Entries provided:
╔══

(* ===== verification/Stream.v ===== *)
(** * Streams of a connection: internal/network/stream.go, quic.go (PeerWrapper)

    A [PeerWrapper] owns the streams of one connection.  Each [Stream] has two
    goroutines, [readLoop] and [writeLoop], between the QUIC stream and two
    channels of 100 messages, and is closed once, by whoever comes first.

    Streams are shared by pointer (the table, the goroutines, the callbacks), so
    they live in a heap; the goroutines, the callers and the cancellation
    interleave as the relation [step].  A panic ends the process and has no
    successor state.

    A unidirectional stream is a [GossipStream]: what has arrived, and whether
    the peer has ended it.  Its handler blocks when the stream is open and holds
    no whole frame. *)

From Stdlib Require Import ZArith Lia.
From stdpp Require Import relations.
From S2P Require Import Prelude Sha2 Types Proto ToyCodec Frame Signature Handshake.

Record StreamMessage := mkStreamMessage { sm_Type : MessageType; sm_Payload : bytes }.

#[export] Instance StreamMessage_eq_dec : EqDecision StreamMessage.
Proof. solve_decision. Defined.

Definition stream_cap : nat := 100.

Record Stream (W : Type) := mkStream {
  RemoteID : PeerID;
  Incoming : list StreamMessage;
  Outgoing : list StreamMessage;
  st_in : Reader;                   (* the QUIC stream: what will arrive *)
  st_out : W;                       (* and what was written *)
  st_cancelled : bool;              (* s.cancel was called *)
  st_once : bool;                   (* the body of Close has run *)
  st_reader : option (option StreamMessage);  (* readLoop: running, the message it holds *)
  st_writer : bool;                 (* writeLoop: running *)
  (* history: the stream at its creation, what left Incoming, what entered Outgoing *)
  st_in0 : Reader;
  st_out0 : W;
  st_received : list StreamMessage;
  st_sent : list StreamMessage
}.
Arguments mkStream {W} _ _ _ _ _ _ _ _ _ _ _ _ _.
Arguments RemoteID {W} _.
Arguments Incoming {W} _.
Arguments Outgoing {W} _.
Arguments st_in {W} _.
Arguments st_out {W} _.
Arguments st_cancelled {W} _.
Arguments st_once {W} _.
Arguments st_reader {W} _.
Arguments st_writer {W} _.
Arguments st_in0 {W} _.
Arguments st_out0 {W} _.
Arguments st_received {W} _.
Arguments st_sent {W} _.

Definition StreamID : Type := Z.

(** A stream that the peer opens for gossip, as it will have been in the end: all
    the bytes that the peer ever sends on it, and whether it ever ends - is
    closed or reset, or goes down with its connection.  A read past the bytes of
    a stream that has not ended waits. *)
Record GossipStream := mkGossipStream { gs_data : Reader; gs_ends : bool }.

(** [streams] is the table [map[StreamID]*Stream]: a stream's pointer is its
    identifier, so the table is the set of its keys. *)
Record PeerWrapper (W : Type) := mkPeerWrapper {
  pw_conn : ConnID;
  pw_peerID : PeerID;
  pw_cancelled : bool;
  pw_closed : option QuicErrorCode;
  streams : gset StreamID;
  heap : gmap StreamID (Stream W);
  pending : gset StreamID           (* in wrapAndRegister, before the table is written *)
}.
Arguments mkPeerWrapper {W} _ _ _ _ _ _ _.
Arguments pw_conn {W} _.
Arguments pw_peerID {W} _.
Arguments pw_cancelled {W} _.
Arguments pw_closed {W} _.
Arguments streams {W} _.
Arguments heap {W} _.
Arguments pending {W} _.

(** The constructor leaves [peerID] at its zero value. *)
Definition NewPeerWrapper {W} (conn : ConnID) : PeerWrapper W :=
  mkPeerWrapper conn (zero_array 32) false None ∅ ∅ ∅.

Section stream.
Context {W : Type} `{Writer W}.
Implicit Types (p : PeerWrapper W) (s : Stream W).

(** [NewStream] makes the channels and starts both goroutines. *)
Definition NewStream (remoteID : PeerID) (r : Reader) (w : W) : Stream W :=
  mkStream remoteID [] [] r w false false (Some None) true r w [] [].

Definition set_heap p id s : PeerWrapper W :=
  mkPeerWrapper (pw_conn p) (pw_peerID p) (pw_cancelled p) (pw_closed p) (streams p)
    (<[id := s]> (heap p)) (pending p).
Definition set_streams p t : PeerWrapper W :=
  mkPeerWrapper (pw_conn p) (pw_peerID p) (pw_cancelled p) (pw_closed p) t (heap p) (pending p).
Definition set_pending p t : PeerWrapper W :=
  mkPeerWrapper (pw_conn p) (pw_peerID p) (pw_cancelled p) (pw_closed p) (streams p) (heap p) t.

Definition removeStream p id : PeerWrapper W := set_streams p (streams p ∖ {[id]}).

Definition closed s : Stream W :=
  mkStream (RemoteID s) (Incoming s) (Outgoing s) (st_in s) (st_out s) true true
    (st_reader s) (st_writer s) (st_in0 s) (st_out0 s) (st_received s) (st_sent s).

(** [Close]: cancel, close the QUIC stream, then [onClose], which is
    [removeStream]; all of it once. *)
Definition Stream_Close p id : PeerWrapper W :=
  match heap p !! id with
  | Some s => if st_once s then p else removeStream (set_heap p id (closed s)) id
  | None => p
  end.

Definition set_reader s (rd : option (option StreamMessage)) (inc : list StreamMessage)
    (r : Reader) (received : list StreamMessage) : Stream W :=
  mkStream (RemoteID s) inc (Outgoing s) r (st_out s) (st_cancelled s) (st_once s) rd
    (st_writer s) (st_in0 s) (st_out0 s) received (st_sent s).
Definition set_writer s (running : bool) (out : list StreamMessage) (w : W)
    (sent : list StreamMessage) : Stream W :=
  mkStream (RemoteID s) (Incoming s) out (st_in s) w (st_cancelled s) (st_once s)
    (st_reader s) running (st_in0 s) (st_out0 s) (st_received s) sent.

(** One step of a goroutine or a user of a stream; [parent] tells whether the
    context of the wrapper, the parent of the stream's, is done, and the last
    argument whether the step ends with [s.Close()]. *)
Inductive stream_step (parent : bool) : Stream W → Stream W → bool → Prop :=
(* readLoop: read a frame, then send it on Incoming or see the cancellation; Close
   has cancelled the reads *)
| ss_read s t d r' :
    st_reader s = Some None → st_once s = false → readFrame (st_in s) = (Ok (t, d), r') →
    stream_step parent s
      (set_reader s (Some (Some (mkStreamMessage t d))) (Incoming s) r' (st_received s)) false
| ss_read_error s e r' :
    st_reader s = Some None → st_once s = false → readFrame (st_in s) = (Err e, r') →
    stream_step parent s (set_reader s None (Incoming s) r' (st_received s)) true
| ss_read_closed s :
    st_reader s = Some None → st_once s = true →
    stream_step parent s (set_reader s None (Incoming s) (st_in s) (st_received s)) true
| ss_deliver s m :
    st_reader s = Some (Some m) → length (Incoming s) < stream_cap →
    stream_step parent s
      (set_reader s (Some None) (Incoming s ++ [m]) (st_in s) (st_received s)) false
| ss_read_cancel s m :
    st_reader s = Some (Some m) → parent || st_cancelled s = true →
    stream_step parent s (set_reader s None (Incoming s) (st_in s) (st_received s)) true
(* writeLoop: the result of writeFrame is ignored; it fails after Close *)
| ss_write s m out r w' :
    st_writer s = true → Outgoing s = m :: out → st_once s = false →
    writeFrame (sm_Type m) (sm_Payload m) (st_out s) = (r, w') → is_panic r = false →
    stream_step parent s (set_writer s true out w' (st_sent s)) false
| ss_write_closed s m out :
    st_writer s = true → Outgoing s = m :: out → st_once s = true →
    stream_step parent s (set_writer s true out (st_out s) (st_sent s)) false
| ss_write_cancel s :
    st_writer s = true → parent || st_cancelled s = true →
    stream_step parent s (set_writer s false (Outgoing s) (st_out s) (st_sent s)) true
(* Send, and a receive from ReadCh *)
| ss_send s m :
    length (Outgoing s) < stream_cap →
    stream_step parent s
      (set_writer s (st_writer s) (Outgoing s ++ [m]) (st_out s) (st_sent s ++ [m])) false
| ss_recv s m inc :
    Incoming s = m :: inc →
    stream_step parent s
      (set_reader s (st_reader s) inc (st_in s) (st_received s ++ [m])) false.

╚══

Problem requirements: Count every line of the material above that includes "holds", giving the total without any other words.

Exercise answer: 2